[Saved data entries]
↓↓↓
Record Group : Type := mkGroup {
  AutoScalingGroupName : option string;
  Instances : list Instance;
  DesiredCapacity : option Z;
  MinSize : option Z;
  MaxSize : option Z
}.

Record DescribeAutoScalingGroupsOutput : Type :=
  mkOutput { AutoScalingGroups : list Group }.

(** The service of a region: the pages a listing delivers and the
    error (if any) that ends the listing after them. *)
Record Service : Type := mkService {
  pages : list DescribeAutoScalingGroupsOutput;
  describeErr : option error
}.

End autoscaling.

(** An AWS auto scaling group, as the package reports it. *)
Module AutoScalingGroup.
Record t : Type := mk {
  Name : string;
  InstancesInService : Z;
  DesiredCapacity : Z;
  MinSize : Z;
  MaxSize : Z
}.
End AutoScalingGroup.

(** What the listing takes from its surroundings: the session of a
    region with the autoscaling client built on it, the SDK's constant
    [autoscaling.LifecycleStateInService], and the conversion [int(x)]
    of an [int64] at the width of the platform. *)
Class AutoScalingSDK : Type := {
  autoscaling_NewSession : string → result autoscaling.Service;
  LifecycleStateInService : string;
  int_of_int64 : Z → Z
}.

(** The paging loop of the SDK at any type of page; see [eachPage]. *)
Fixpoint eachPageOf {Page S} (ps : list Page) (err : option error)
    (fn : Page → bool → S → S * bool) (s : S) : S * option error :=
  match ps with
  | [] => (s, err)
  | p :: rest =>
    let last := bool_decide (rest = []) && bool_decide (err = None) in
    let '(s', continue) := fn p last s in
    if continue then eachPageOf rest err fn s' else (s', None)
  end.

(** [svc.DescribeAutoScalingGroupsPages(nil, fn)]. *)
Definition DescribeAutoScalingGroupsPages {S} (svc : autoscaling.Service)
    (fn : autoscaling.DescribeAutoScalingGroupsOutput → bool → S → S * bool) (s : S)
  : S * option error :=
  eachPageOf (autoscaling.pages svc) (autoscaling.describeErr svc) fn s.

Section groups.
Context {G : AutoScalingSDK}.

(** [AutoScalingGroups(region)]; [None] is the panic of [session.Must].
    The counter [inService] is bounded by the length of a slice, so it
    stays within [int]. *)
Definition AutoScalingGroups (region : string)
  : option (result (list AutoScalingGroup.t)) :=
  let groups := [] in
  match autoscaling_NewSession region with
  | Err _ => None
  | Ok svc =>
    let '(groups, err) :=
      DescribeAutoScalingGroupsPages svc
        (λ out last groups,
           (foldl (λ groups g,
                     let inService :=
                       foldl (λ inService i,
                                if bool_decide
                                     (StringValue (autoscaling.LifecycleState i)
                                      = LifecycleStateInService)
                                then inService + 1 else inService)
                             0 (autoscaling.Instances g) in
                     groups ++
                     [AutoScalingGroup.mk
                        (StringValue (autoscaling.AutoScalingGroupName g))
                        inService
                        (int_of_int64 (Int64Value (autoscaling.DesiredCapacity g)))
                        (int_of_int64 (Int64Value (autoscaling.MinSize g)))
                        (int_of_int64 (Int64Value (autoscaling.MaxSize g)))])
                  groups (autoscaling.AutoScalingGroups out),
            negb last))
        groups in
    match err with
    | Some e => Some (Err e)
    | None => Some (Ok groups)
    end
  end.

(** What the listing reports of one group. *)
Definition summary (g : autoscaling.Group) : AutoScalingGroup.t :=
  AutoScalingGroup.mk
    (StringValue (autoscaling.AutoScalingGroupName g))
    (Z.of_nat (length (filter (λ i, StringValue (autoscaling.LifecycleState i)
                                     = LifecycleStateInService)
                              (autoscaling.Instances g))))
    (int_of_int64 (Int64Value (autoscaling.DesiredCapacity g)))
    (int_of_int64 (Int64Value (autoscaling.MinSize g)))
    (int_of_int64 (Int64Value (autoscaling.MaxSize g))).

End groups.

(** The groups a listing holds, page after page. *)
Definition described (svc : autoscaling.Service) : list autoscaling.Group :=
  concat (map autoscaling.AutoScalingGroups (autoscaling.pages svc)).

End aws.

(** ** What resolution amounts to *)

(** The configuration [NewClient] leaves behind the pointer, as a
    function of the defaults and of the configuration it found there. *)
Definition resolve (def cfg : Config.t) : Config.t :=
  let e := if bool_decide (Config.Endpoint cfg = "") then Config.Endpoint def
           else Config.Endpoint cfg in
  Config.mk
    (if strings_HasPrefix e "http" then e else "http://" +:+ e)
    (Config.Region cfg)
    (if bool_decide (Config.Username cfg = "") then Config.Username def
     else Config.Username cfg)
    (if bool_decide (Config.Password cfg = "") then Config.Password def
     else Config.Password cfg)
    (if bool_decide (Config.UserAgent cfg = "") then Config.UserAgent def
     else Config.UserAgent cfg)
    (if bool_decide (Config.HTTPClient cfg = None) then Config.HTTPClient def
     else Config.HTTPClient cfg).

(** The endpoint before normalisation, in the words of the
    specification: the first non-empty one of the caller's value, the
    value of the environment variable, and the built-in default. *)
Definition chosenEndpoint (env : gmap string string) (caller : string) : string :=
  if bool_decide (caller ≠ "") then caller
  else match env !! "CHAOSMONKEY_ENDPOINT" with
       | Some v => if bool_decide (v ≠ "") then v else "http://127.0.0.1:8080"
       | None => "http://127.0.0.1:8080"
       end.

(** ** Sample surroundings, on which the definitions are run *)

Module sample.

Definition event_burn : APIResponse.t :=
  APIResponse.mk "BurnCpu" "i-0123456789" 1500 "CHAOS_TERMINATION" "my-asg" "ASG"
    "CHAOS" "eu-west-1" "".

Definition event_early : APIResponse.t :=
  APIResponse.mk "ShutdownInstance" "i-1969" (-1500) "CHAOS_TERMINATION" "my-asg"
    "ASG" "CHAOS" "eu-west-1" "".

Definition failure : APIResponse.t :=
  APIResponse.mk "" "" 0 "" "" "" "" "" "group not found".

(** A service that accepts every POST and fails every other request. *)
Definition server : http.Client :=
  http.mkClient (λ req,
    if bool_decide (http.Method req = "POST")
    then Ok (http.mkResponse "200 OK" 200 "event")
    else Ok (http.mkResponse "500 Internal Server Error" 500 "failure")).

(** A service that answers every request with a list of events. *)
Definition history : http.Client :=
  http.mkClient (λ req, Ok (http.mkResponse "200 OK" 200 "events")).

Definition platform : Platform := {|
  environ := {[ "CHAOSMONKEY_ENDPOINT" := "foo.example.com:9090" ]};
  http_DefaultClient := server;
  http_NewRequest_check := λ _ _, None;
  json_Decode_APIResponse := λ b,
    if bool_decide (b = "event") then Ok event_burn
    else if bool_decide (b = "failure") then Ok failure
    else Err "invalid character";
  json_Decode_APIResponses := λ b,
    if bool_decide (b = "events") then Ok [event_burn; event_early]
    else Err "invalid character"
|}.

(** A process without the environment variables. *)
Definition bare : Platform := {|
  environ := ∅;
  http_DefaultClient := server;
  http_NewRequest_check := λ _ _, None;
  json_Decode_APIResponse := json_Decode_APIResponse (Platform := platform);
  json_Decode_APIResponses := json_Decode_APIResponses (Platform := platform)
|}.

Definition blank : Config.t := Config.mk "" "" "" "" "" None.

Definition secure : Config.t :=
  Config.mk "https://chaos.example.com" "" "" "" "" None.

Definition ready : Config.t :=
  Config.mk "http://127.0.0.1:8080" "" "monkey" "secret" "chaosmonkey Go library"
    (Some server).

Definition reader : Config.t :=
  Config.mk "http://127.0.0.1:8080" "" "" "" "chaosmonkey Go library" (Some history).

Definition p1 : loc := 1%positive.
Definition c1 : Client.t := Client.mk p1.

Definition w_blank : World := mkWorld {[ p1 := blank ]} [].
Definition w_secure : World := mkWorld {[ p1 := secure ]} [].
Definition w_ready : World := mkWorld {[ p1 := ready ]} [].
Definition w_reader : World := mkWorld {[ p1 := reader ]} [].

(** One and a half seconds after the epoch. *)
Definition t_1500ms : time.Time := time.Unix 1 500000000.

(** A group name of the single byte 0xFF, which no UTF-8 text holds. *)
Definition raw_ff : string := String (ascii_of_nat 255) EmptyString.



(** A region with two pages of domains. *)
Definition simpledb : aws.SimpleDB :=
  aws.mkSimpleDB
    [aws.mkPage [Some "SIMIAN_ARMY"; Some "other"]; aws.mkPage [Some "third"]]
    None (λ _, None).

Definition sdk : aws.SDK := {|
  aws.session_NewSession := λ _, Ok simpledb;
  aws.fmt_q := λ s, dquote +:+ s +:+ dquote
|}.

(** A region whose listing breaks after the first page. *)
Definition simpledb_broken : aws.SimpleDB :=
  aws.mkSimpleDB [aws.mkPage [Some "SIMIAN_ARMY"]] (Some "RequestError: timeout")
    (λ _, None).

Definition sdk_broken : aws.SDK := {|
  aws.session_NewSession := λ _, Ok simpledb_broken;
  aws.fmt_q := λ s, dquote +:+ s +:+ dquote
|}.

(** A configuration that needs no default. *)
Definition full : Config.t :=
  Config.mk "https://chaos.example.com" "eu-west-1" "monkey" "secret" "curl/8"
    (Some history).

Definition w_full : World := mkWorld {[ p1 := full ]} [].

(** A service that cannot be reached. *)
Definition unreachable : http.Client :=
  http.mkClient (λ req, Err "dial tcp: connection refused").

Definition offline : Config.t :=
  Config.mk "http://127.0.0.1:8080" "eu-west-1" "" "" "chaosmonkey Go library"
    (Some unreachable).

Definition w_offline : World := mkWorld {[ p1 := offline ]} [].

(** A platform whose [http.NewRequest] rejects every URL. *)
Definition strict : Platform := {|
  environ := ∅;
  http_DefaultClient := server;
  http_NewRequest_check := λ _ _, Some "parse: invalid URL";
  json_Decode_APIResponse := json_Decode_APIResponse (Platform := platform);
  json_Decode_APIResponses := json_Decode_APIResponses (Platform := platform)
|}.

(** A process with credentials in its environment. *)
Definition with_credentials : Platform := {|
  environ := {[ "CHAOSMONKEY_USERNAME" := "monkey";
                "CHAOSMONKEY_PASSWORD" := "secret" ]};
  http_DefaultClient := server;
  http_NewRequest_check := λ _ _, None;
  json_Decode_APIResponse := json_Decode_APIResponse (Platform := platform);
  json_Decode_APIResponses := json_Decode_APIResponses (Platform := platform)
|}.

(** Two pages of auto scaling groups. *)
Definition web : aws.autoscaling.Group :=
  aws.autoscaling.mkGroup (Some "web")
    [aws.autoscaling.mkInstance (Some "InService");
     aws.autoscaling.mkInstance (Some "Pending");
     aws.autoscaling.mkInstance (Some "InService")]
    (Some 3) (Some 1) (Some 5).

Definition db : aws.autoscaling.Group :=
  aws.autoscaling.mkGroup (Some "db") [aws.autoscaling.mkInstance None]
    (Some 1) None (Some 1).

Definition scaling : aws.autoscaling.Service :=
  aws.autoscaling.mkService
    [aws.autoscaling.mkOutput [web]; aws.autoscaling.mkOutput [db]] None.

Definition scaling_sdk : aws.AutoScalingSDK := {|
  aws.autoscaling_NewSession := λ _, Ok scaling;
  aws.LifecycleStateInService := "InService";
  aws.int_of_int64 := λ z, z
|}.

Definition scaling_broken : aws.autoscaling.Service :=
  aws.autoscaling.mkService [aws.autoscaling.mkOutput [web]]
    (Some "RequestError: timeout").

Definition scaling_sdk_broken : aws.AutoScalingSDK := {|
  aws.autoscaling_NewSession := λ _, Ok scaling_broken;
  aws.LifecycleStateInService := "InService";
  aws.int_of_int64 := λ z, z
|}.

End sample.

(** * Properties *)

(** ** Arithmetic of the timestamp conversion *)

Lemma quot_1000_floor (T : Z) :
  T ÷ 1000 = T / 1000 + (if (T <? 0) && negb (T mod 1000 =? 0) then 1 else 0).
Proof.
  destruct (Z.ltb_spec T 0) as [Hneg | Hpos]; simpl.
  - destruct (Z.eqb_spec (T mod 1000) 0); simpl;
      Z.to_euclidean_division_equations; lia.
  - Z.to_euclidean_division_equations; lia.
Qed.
↑↑↑
↓↓↓
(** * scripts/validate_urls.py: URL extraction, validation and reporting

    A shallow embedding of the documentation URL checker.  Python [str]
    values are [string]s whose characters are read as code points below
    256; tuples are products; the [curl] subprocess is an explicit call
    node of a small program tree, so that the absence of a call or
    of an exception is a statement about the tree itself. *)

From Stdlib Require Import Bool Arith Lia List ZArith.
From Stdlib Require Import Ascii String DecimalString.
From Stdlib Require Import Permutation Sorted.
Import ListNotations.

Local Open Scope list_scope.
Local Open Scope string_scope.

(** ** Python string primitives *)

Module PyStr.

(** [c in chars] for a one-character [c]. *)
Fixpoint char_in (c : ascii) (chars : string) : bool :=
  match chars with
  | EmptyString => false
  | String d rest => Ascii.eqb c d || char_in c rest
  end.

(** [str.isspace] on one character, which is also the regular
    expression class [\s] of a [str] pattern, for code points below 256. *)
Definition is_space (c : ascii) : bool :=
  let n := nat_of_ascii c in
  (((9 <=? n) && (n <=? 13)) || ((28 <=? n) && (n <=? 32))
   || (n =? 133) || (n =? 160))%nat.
↑↑↑
- _Task instructions_: Above are the entries. Output exactly the lines beginning with the line that has "specification: the first" and ending with the line that has "if bool_decide (v".

- _Task answer_:
    specification: the first non-empty one of the caller's value, the
    value of the environment variable, and the built-in default. *)
Definition chosenEndpoint (env : gmap string string) (caller : string) : string :=
  if bool_decide (caller ≠ "") then caller
  else match env !! "CHAOSMONKEY_ENDPOINT" with
       | Some v => if bool_decide (v ≠ "") then v else "http://127.0.0.1:8080"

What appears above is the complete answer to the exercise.